A recent study, published in Cureus, a Journal of Medical Science, investigated how medical students perceived knowledge, beliefs and attitudes toward medical cannabis (MC).
According to the study, physicians receive minimal training in medical school in understanding the uses of medicinal cannabis and rely primarily on anecdotal evidence.
The study showed that, in recent years, increased attention has been given to understanding the uses of medicinal cannabis for the control of symptoms of various medical conditions. However, it is unknown how medical students perceive medical cannabis, including its efficacy, suitability in medicine, possible adverse effects, and its value to patients.
In June, the researchers conducted eight focus group interviews with 83 medical students through the virtual meeting platform Zoom. The interviews were guided by beliefs, perceived knowledge, the role of the doctor, concern about the adverse effects and MC in the school curriculum.
Four themes emerged including erroneous beliefs about MC, unreliable sources of information, mixed attitudes toward legalization, and desire for education around it in medical school.
“Attitudes regarding MC in general, including legalization, varied by United States state of origin of the student and exposure to MC,” reads the study conducted by Robin J. Jacobs, Jessica Colon, and Michael N. Kane.

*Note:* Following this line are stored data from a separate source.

(** [closed.ipynb] has no document: [$executeCells] for the registered
    handle 0 does not complete normally, it throws what the lookup throws. *)
Lemma C5_closed_notebook_raises :
  _kernelData demo_created !! 0%N
  = Some {| kd_extensionId := identifier demo_extension; controller := 0 |}
  /\ getNotebookDocument demo_notebooks "file:///closed.ipynb"
     = Throws (Error "NO notebook document for 'file:///closed.ipynb'")
  /\ executeCells 0 "file:///closed.ipynb" [0]%N demo_created
     = (demo_created, Throws (Error "NO notebook document for 'file:///closed.ipynb'"))
  /\ (executeCells 0 "file:///closed.ipynb" [0]%N demo_created).2 <> Normal ().
Proof. repeat split; try reflexivity. discriminate. Qed.

(** C6.  Controller 0 holds interrupt handler 0, which throws.  Cancelling
    the cells 0 and 1 of a notebook that has them both calls the handler and
    lets its error out; neither cell gets a cancellation request. *)
Theorem C6_throwing_interrupt_handler_skips_cancellation :
  _kernelData demo_with_handlers !! 0%N
  = Some {| kd_extensionId := identifier demo_extension; controller := 0 |}
  /\ get_interruptHandler <$> heap demo_with_handlers !! 0%nat = Some (Some 0%nat)
  /\ interrupt_handlers 0 0 {| nb_uri := "file:///a.ipynb" |}
     = Throw (Error "interrupt failed")
  /\ existing_cells (demo_document "file:///a.ipynb") [0; 1]%N
     = [demo_cell "file:///a.ipynb" 0; demo_cell "file:///a.ipynb" 1]
  /\ cancelCells 0 "file:///a.ipynb" [0; 1]%N demo_with_handlers
     = (demo_with_handlers, Throws (Error "interrupt failed"))
  /\ notebook_requests (cancelCells 0 "file:///a.ipynb" [0; 1]%N demo_with_handlers).1
     = [].
Proof. repeat split; reflexivity. Qed.

(** For the handle of a disposed controller an unknown editor raises
    nothing. *)
Lemma C7_disposed_handle_unknown_editor :
  _kernelData (dispose 0 demo_created) !! 0%N = None
  /\ getEditorById demo_notebooks "editor-9" = None
  /\ acceptKernelMessageFromRenderer 0 "editor-9" "hello" (dispose 0 demo_created)
     = (dispose 0 demo_created, Normal ()).
Proof. repeat split; reflexivity. Qed.

(** For the handle of the new controller an unknown editor raises the
    error, and a known one gets the frozen message fired. *)
Lemma C7_message_for_a_registered_controller :
  let w' := (acceptKernelMessageFromRenderer 0 "editor-1" "hello" demo_created).1 in
  acceptKernelMessageFromRenderer 0 "editor-9" "hello" demo_created
  = (demo_created, Throws (ERR_UNKNOWN_EDITOR "editor-9"))
  /\ (acceptKernelMessageFromRenderer 0 "editor-1" "hello" demo_created).2 = Normal ()
  /\ exists e', heap w' !! 0%nat = Some e'
       /\ fired (onDidReceiveMessage e')
          = fired (onDidReceiveMessage demo_controller)
            ++ [frozen {| msg_editor := {| editor_name := "editor-1" |};
                          msg_message := "hello" |}].
Proof.
  intros w'.
  set (obj := {| kd_extensionId := identifier demo_extension; controller := 0 |}).
  split.
  - exact (proj1 (proj2 (proj2 (C7_renderer_message 0 "editor-9" "hello" demo_created)
                           obj eq_refl)) eq_refl).
  - exact (proj2 (proj2 (proj2 (C7_renderer_message 0 "editor-1" "hello" demo_created)
                           obj eq_refl))
             {| apiEditor := {| editor_name := "editor-1" |} |} demo_controller
             eq_refl eq_refl).
Defined.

According to the authors, it is critical for medical educators, as they design undergraduate curriculum initiatives for future physicians, to cultivate new insights into student perceptions and perceived knowledge about medicinal options and MC dosing. “MC seems to be a significant issue for medical trainees who might be required to recommend it to patients and manage coexisting therapies,” researchers said.
Education Is The Key
As researchers mentioned, there is no formal CM training in medical school programs. “Cannabis is discussed in coursework only as it pertains to misuse, abuse, or risks associated with recreational use. Participants commented that their knowledge about MC was lacking and felt they would benefit from MC education while in school,” the study concluded.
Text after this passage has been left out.